- [EXTRACTED INFORMATION]

(** X1. After a write of [values] under a key, the exact lookup of the key
    returns the values that it returned before and the values written, and
    no other. *)
Theorem general_cache_accumulates (db : Sql.tables)
    (K : list (key_part CacheType)) (values : list string) (t : Z) (v : string) :
  In v (globaldb_get_general_cache_values serialize
          (globaldb_set_general_cache_values_at_ts serialize db K values t) K)
  <-> In v (globaldb_get_general_cache_values serialize db K) \/ In v values.
Proof.
  unfold globaldb_get_general_cache_values, globaldb_set_general_cache_values_at_ts.
  simpl. rewrite !List.in_map_iff. split.
  - intros (r & <- & Hr). apply in_where_key_executemany in Hr.
    destruct Hr as [[Hin _]|[_ Hr]]; [now right | left; now exists r].
  - intros [(r & <- & Hr)|Hin].
    + destruct (in_dec string_dec (Sql.value r) values) as [Hin|Hnin].
      * exists (Sql.Row (compute_cache_key serialize K) (Sql.value r) t).
        split; [reflexivity|]. apply in_where_key_executemany. left. now split.
      * exists r. split; [reflexivity|]. apply in_where_key_executemany.
        right. now split.
    + exists (Sql.Row (compute_cache_key serialize K) v t).
      split; [reflexivity|]. apply in_where_key_executemany. left. now split.
Qed.

(** X2. A write under one key changes nothing of what is read under a key
    that computes to another string: neither the values nor the oldest
    timestamp. *)
Theorem general_cache_write_other_key (db : Sql.tables)
    (K K' : list (key_part CacheType)) (values : list string) (t : Z) :
  compute_cache_key serialize K <> compute_cache_key serialize K' ->
  globaldb_get_general_cache_values serialize
    (globaldb_set_general_cache_values_at_ts serialize db K values t) K'
  = globaldb_get_general_cache_values serialize db K'
  /\ globaldb_get_general_cache_last_queried_ts_by_key serialize
       (globaldb_set_general_cache_values_at_ts serialize db K values t) K'
     = globaldb_get_general_cache_last_queried_ts_by_key serialize db K'.
Proof.
  intros Hne.
  unfold globaldb_get_general_cache_values,
    globaldb_get_general_cache_last_queried_ts_by_key,
    globaldb_set_general_cache_values_at_ts.
  simpl. now rewrite (where_key_other_executemany _ _ t values _ Hne).
Qed.

(** X3. When every value that the key held is written again, at the time [t],
    the oldest timestamp of the key becomes [t]: a write replaces the
    timestamp of a value, it does not keep the older one. *)
Theorem general_cache_rewrite_refreshes (db : Sql.tables)
    (K : list (key_part CacheType)) (values : list string) (t : Z) :
  values <> [] ->
  (forall v, In v (globaldb_get_general_cache_values serialize db K) -> In v values) ->
  globaldb_get_general_cache_last_queried_ts_by_key serialize
    (globaldb_set_general_cache_values_at_ts serialize db K values t) K
  = t.
Proof.
  intros Hne Hall.
  unfold globaldb_get_general_cache_last_queried_ts_by_key,
    globaldb_set_general_cache_values_at_ts, Sql.order_by_last_queried_ts,
    Sql.fetchone.
  simpl.
  set (rows := Sql.where_key _ _).
  assert (Hrows : forall r, In r rows -> Sql.last_queried_ts r = t).
  { intros r Hr. apply in_where_key_executemany in Hr.
    destruct Hr as [[_ ->]|[Hnin Hr]]; [reflexivity|].
    exfalso. apply Hnin, Hall.
    unfold globaldb_get_general_cache_values. now apply List.in_map. }
  assert (Hsome : rows <> []).
  { destruct values as [|v values]; [contradiction|].
    assert (Hin : In (Sql.Row (compute_cache_key serialize K) v t) rows).
    { apply in_where_key_executemany. left. split; [now left|reflexivity]. }
    intros E. rewrite E in Hin. destruct Hin. }
  destruct (head_sorted_nonempty Sql.last_queried_ts rows Hsome) as [x Hx].
  rewrite Hx. apply Hrows.
  now destruct (head_sorted_least Sql.last_queried_ts rows x Hx).
Qed.

End CacheRestFacts.

(** ** The constraints of the tables *)

Section ConstraintFacts.
Context {CacheType : Type}.
Variable serialize : CacheType -> string.

Lemma NoDup_map_filter {A B} (f : A -> B) (p : A -> bool) (l : list A) :
  NoDup (List.map f l) -> NoDup (List.map f (List.filter p l)).
Proof.
  induction l as [|x l IH]; simpl; intros H; [constructor|].
  apply NoDup_cons in H as [Hx Hl].
  destruct (p x); simpl; [|now apply IH].
  apply NoDup_cons. split; [|now apply IH].
  intros Hin. apply Hx.
  apply list_elem_of_In, List.in_map_iff in Hin as (y & Hy & Hin).
  apply List.filter_In in Hin as [Hin _].
  apply list_elem_of_In, List.in_map_iff. now exists y.
Qed.

(** An upsert keeps a table free of two rows with the same image under
    [f], when the rows in conflict are those with the image of the new
    row. *)
Lemma insert_or_replace_keeps_NoDup {B} (f : Sql.row -> B)
    (conflict : Sql.row -> Sql.row -> bool) (r : Sql.row) (tbl : list Sql.row) :
  (forall r', conflict r r' = false -> f r <> f r') ->
  NoDup (List.map f tbl) ->
  NoDup (List.map f (Sql.insert_or_replace conflict r tbl)).
Proof.
  intros Hconf Hnd. unfold Sql.insert_or_replace.
  rewrite List.map_app. apply NoDup_app. split; [|split].
  - now apply NoDup_map_filter.
  - intros x Hx Hr. simpl in Hr. apply list_elem_of_singleton in Hr. subst x.
    apply list_elem_of_In, List.in_map_iff in Hx as (r' & Heq & Hin).
    apply List.filter_In in Hin as [_ Hc]. apply negb_true_iff in Hc.
    now apply (Hconf r' Hc).
  - simpl. apply NoDup_singleton.
Qed.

- [PROBLEM REQUIREMENTS]
From the start of the data to the line that holds "- intros (r", retype each line exactly, with both ends included.

- [FINISHED TASK]
(** X1. After a write of [values] under a key, the exact lookup of the key
    returns the values that it returned before and the values written, and
    no other. *)
Theorem general_cache_accumulates (db : Sql.tables)
    (K : list (key_part CacheType)) (values : list string) (t : Z) (v : string) :
  In v (globaldb_get_general_cache_values serialize
          (globaldb_set_general_cache_values_at_ts serialize db K values t) K)
  <-> In v (globaldb_get_general_cache_values serialize db K) \/ In v values.
Proof.
  unfold globaldb_get_general_cache_values, globaldb_set_general_cache_values_at_ts.
  simpl. rewrite !List.in_map_iff. split.
  - intros (r & <- & Hr). apply in_where_key_executemany in Hr.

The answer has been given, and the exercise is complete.